WFMU.ORG, a free-form, listener-supported radio station, maintains a huge trove of past playlists from many DJ's radio shows. More recently, web-only programming has been added to this. This dataset offers lots of opportunities for analysis. I scraped all the playlists I could from the web site and started asking questions. The data set is here for your own explorations. It represents over a million plays spanning decades!

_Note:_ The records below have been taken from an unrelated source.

(** ** Search *)

Lemma find_at_spec map M k :
  is_hzmap map M -> key_ok (key_size_w map) k ->
  exists o, find_at map k (Some (hz_hash k)) = Some o /\ o = option_map (pair k) (M !! k).
Proof.
  intros [Hm <-] Hk. destruct (bucket_exists map k Hm) as [b Hb]. unfold find_at. simpl.
  rewrite index_eq by done. fold (hz_index (cap_expt map) k). rewrite Hb. simpl. eexists. split; [done|].
  rewrite node_find_assoc by (done || by eapply bucket_keys).
  rewrite <- (table_lookup _ _ _ _ (hw_table map Hm) Hb).
  destruct (assoc k b) as [[k' v]|] eqn:E; [|done]. apply assoc_some in E as [_ E]. simpl in E. by rewrite E.
Qed.

Lemma hz_find_spec map M k :
  is_hzmap map M -> key_ok (key_size_w map) k ->
  cucon_hzmap_find map k = Some (option_map (pair k) (M !! k)).
Proof.
  intros Hm Hk. unfold cucon_hzmap_find. rewrite (proj1 (key_hash_ok _ _ Hk)).
  by destruct (find_at_spec map M k Hm Hk) as (o & -> & ->).
Qed.

(** The searches for keys of one and two words are the search. *)
Lemma hz_1w_find_spec map M k :
  is_hzmap map M -> key_size_w map = 1 -> key_ok 1 k -> cucon_hzmap_1w_find map k = cucon_hzmap_find map k.
Proof.
  intros Hm Hw Hk. unfold cucon_hzmap_1w_find, cucon_hzmap_find. rewrite Hw. simpl.
  by rewrite key_hash_1w_ok, (proj1 (key_hash_ok 1 k Hk)).
Qed.
Lemma hz_2w_find_spec map M k :
  is_hzmap map M -> key_size_w map = 2 -> key_ok 2 k -> cucon_hzmap_2w_find map k = cucon_hzmap_find map k.
Proof.
  intros Hm Hw Hk. unfold cucon_hzmap_2w_find, cucon_hzmap_find. rewrite Hw. simpl.
  by rewrite key_hash_2w_ok, (proj1 (key_hash_ok 2 k Hk)).
Qed.

(** ** Insertion *)

Lemma insert_at_spec map M k v :
  is_hzmap map M -> key_ok (key_size_w map) k -> hz_size map < 2 ^ 59 ->
  exists map', insert_at map k (k, v) [] =
      Some (option_map (pair k) (M !! k), map') /\ key_size_w map' = key_size_w map /\
    is_hzmap map' (match M !! k with Some _ => M | None => <[k := v]> M end).
Proof.
  intros [Hm HM] Hk Hs. destruct (bucket_exists map k Hm) as [b Hb]. unfold insert_at.
  rewrite (proj1 (key_hash_ok _ _ Hk)). simpl. rewrite index_eq by done. fold (hz_index (cap_expt map) k).
  rewrite Hb. simpl. rewrite node_find_assoc by (done || by eapply bucket_keys).
  pose proof (table_lookup _ _ _ _ (hw_table map Hm) Hb) as Hl. rewrite HM in Hl. rewrite <- Hl.
  destruct (assoc k b) as [[k' v']|] eqn:Ea; simpl in *.
  { apply assoc_some in Ea as [_ Ea]. simpl in Ea. subst k'. by exists map. }
  eexists. split; [done|]. split; [done|].
  destruct (table_add _ (hz_arr map) k v b (b ++ [(k, v)]) (hw_table map Hm) Hb) as (Ht & Hc & Hm').
  { by rewrite HM. }
  { by rewrite Permutation_app_comm. }
  pose proof (hz_size_bounds map Hm). split; [|by rewrite <- HM, <- Hm'].
  assert (E : wadd (hz_size map) 1 = hz_size map + 1) by (unfold wadd; apply wrap_small; unfold word; lia).
  destruct Hm as [H1 H2 H3 H4 H5 H6 H7]. constructor; simpl; rewrite ?E; [done|done| |done| | |lia].
  - by rewrite length_insert.
  - rewrite Hc. by apply list.Forall_cons.
  - rewrite Hc. simpl. lia.
Qed.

The web scraping and data-cleaning process was the most time consuming part of the exercise. Playlist tables are not in a consistent format and my HTML skills are rudimentary. Some DJs are ommitted entirely because their playlist formats are too weird (working on it, maybe). I cleaned up the raw data to reduce errors and create consistency. DJ's are inconsistent in how they enter artist names. There are 12 different ways Andy Breckman can misspell “Bruce Springsteen” I take a stab at fixing some of the glaring errors. I'm sure I missed many. Additionally, many artist names are variant due to collaborators with “featuring,” “and the,” “with,” etc. in the name. I condense the first two words of every artist name into an ArtistToken and drop the rest. In a very few cases the air date is clearly wrong. I strip those shows out.
There is a final step which is really a judgement call. Many DJs have signature songs to open and/or close their shows. Including these skews the play count for songs. I have chosen to strip those out, or try to. Songs where one DJ accounts for just about all the plays are stripped out as well. This is the ultimate data set I use here.

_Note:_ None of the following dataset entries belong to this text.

(* ===== verification/HmapOps.v ===== *)
(** * General hash maps: what the operations do

    The pairs in the buckets are always those of a finite map, whatever the size field
    says; the size field itself is lost at every change of the capacity. *)

From S2P Require Export Hmap.

Section ops.
Context {K V : Type} `{Countable K} (eq : K -> K -> bool) (hash : K -> Z).
Hypothesis eq_spec : forall x y, eq x y = bool_decide (x = y).
Implicit Types (map : hmap K V) (M : gmap K V) (key : K) (v : V) (node : K * V) (b : list (K * V)).

Definition hm_index (e : Z) key : nat := Z.to_nat (hash key mod 2 ^ e).

Record hm_wf (e : Z) map : Prop := {
  hmw_expt : 0 <= e <= 60;
  hmw_mask : hm_mask map = 2 ^ e - 1;
  hmw_len : length (hm_table map) = Z.to_nat (2 ^ e);
  hmw_table : table (hm_index e) (hm_table map);
}.

Definition is_hmap map M : Prop := (exists e, hm_wf e map) /\ contents (hm_table map) = M.

Lemma hm_pow_bounds e : 0 <= e <= 60 -> 1 <= 2 ^ e <= 2 ^ 60.
Proof.
  intros He. pose proof (Z.pow_le_mono_r 2 e 60 ltac:(lia) ltac:(lia)).
  pose proof (Z.pow_pos_nonneg 2 e). lia.
Qed.

Lemma hm_idx_eq e map key : hm_wf e map -> hm_idx hash map key = hm_index e key.
Proof.
  intros Hm. unfold hm_idx. rewrite (hmw_mask e map Hm). pose proof (hmw_expt e map Hm).
  by rewrite land_pow by lia.
Qed.

Lemma hm_index_lt e key : 0 <= e -> (hm_index e key < Z.to_nat (2 ^ e))%nat.
Proof.
  intros He. unfold hm_index. pose proof (Z.mod_pos_bound (hash key) (2 ^ e) ltac:(lia)). lia.
Qed.

Lemma hm_bucket e map key : hm_wf e map -> exists b, hm_table map !! hm_index e key = Some b.
Proof.
  intros Hm. apply lookup_lt_is_Some. rewrite (hmw_len e map Hm). apply hm_index_lt.
  pose proof (hmw_expt e map Hm). lia.
Qed.

(** The searches in a bucket. *)
Lemma hm_find_assoc key b : hm_find eq key b = assoc key b.
Proof.
  induction b as [|node b IH]; [done|]. simpl. rewrite eq_spec, IH.
  by destruct (decide (node.1 = key)), (bool_decide_reflect (node.1 = key)).
Qed.

Lemma hm_unlink_spec key b :
  match assoc key b with
  | Some node => exists b', hm_unlink eq key b = Some (node, b') /\ b ≡ₚ node :: b'
  | None => hm_unlink eq key b = None
  end.
Proof.
  induction b as [|node b IH]; [done|]. simpl. rewrite eq_spec.
  destruct (decide (node.1 = key)), (bool_decide_reflect (node.1 = key)); try done; [by exists b|].
  destruct (assoc key b) as [n'|]; [|by rewrite IH]. destruct IH as (b' & -> & Hp).
  exists (node :: b'). split; [done|]. rewrite Hp. apply Permutation_swap.
Qed.

Lemma hm_init : is_hmap cucon_hmap_init ∅.
Proof.
  destruct (table_empty (V := V) (hm_index 3) 8) as [Ht Hc]. split; [|exact Hc].
  exists 3. constructor; [lia|done|done|exact Ht].
Qed.

Lemma hm_find_mem_spec map M key : is_hmap map M -> cucon_hmap_find_mem eq hash map key = Some (M !! key).
Proof.
  intros [[e Hm] <-]. destruct (hm_bucket e map key Hm) as [b Hb]. unfold cucon_hmap_find_mem.
  rewrite (hm_idx_eq e map key Hm), Hb. simpl. rewrite hm_find_assoc. f_equal.
  by apply (table_lookup (hm_index e)); [apply Hm|].
Qed.

(** ** Capacity *)

(** Another table with the same pairs, whatever the size. *)
Lemma reinsert_bucket_spec e (bk : list (K * V)) map :
  0 <= e <= 60 -> hm_mask map = 2 ^ e - 1 -> length (hm_table map) = Z.to_nat (2 ^ e) ->
  at_index (hm_index e) (hm_table map) ->
  exists map', reinsert_bucket hash map bk = Some map' /\ hm_mask map' = hm_mask map /\
    hm_size map' = hm_size map /\ length (hm_table map') = length (hm_table map) /\
    at_index (hm_index e) (hm_table map') /\ concat (hm_table map') ≡ₚ bk ++ concat (hm_table map).
Proof.
  intros He. revert map. induction bk as [|node bk IH]; intros map Hk Hl Ha; simpl; [by exists map|].
  unfold cucon_hmap_multi_insert_node.
  assert (Hi : hm_idx hash map node.1 = hm_index e node.1) by (unfold hm_idx; rewrite Hk, land_pow by lia; done).
  rewrite Hi. destruct (lookup_lt_is_Some_2 (hm_table map) (hm_index e node.1)) as [p Hp]; [rewrite Hl; apply hm_index_lt; lia|].
  rewrite Hp. simpl. set (m1 := mk_hmap _ _ _). destruct (IH m1) as (m' & -> & X1 & X2 & X3 & X4 & X5).
  - done.
  - simpl. by rewrite length_insert.
  - simpl. intros j c n Hj Hin. destruct (decide (j = hm_index e node.1)) as [->|Hne].
    + rewrite list_lookup_insert_eq in Hj by by eapply lookup_lt_Some. injection Hj as <-.
      apply elem_of_cons in Hin as [->|Hin]; [done|]. by apply (Ha _ p).
    + rewrite list_lookup_insert_ne in Hj by done. by apply (Ha j c).
  - exists m'. simpl in X3. rewrite length_insert in X3. split_and!; [done|done|done|done|done|].
    simpl in X5. destruct (concat_insert _ _ _ Hp) as (rest & Y1 & Y2). rewrite X5, Y2, Y1. symmetry.
    apply (Permutation_middle bk (p ++ rest) node).
Qed.

Lemma reinsert_spec e bs map :
  0 <= e <= 60 -> hm_mask map = 2 ^ e - 1 -> length (hm_table map) = Z.to_nat (2 ^ e) ->
  at_index (hm_index e) (hm_table map) ->
  exists map', reinsert hash map bs = Some map' /\ hm_mask map' = hm_mask map /\
    hm_size map' = hm_size map /\ length (hm_table map') = length (hm_table map) /\
    at_index (hm_index e) (hm_table map') /\ concat (hm_table map') ≡ₚ concat bs ++ concat (hm_table map).
Proof.
  intros He. revert map. induction bs as [|b bs IH]; intros map Hk Hl Ha; simpl; [by exists map|].
  destruct (reinsert_bucket_spec e b map He Hk Hl Ha) as (m1 & -> & X1 & X2 & X3 & X4 & X5). simpl.
  destruct (IH m1) as (m2 & -> & G1 & G2 & G3 & G4 & G5); [congruence|congruence|done|].
  exists m2. split_and!; [done|congruence|congruence|congruence|done|].
  rewrite G5, X5, !app_assoc. f_equiv. apply Permutation_app_comm.
Qed.

Lemma hm_set_capacity_spec map M e' :
  is_hmap map M -> 0 <= e' <= 60 ->
  exists map', cucon_hmap_set_capacity hash map (2 ^ e') = Some map' /\ is_hmap map' M /\
    hm_wf e' map' /\ hm_size map' = 0.
Proof.
  intros [[e Hm] <-] He'. pose proof (hm_pow_bounds e (hmw_expt e map Hm)). pose proof (hm_pow_bounds e' He').
  unfold cucon_hmap_set_capacity. rewrite (hmw_mask e map Hm). unfold wadd, wsub.
  rewrite !wrap_small by (unfold word; lia). rewrite Z.sub_add.
  rewrite firstn_all2 by (rewrite (hmw_len e map Hm); done).
  destruct (table_empty (V := V) (hm_index e') (Z.to_nat (2 ^ e'))) as [[Ht _] _].
  destruct (reinsert_spec e' (hm_table map) (mk_hmap (replicate (Z.to_nat (2 ^ e')) []) 0 (2 ^ e' - 1)))
    as (m' & -> & X1 & X2 & X3 & X4 & X5); [lia|done|by simpl; rewrite length_replicate|done|].
  simpl in *. rewrite concat_replicate_nil, app_nil_r in X5. rewrite length_replicate in X3.
  destruct (hmw_table e map Hm) as [_ Hd].
  assert (Hw : hm_wf e' m') by (constructor; [done|done|done|split; [done|by rewrite X5]]).
  exists m'. split_and!; [done| |done|done]. split; [by exists e'|]. by apply list_to_map_perm.
Qed.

The end result is an reasonably accurate but incomplete record of all the playlists available at WFMU.ORG as of the last web scraping.
The code used for scraping,cleaning and analyzing is available at https://github.com/apsteinmetz/wfmu.
The code for this web app is at https://github.com/apsteinmetz/wfmu_explorer.git.
Thanks to station manager, Ken Freedman, for giving me permission to scrape the site. This is a personal project, not offically WFMU-sponsored or approved.
wfmu.org is powered by KenzoDB ( http://kenzodb.com ) from Ken Garson Systems.
This site is powered by Shiny by RStudio (https://www.rstudio.com/) and written in the R data science lanugage.
WFMU is listener supported!
– Art Steinmetz (firstname.lastname@example.org)
*Changes in 0.6 Corona virus update. Rewrote almost entire app. It broke after a number of R package updates. I thought I was just updating the playlist data but tragedy ensued. Lesson: sandbox even trival updates. Switched to fancier worldcloud package. Included a couple more DJs who have irregular playlist formats on the web site. Many still missing.
*Changes in 0.52: New Goth theme!
*Changes in 0.51: Streamlined multi-artist selection tab.
*Changes in 0.50: Moving from alpha to beta! Added playlists tab to display raw one or more raw playlists of a single DJ. Searchable and sortable! Signature songs are stripped out of the data set so as not to skew popularity measures elsehwere in the app. Ideally you should be able to toggle signature songs on and off. I'll think about this.
*Changes in 0.40: Added song tab to analyze artists and DJs who played a particular song title.
*Changes in 0.38:Added display of all variants of artist name included in artist token.
*Changes in 0.37:Redid single artist tab. Artist selection much streamlined.
*Changes in 0.36: Multi-select on artist tab. Many artist entries are misspelled. Ideally, you'll combine variants. You can now select, say, “Dusty Springfield” and “Dusy Sprinfield” if you start your search with “du.” Searching for “el” will let you select “ELO and "Electric Light” (as in Orchestra).
Added a multi-artist tab. Here you can compare more than one artist's plays over time. At Ken's request the sizing of the plot is 710x355. You can right-click “save as” in your browser to pull the image for further use.
*Changes in 0.35: Bug fixes. On/Off sched filtering fixed. Data Set now includes many more shows where playlist links extended in to past years. Known missing shows are Doug Shulkind and Greasy Kid Stuff.
*Changes in 0.34: Bug fixes. Date sliders were losing January!
*Changes in 0.33: Clue portion of artist name can be any word in the name, not just the first.
*Changes in 0.32: UI more responsive.
*Changes in 0.31: create two-step process for selecting artists on artists tab. The number of unique artists is more then 150 thousand (alas, many are misspellings). That is too many for a drop-down list so now there is a two-step process to narrow down the list. It's a bit clunky, I know.
*Changes in 0.30: includes artist play count history by DJ.
*Changes in 0.22: includes 2-DJ comparison.
*Changes in 0.21: includes DJ similarity.
*Changes in 0.20: includes DJ top plays.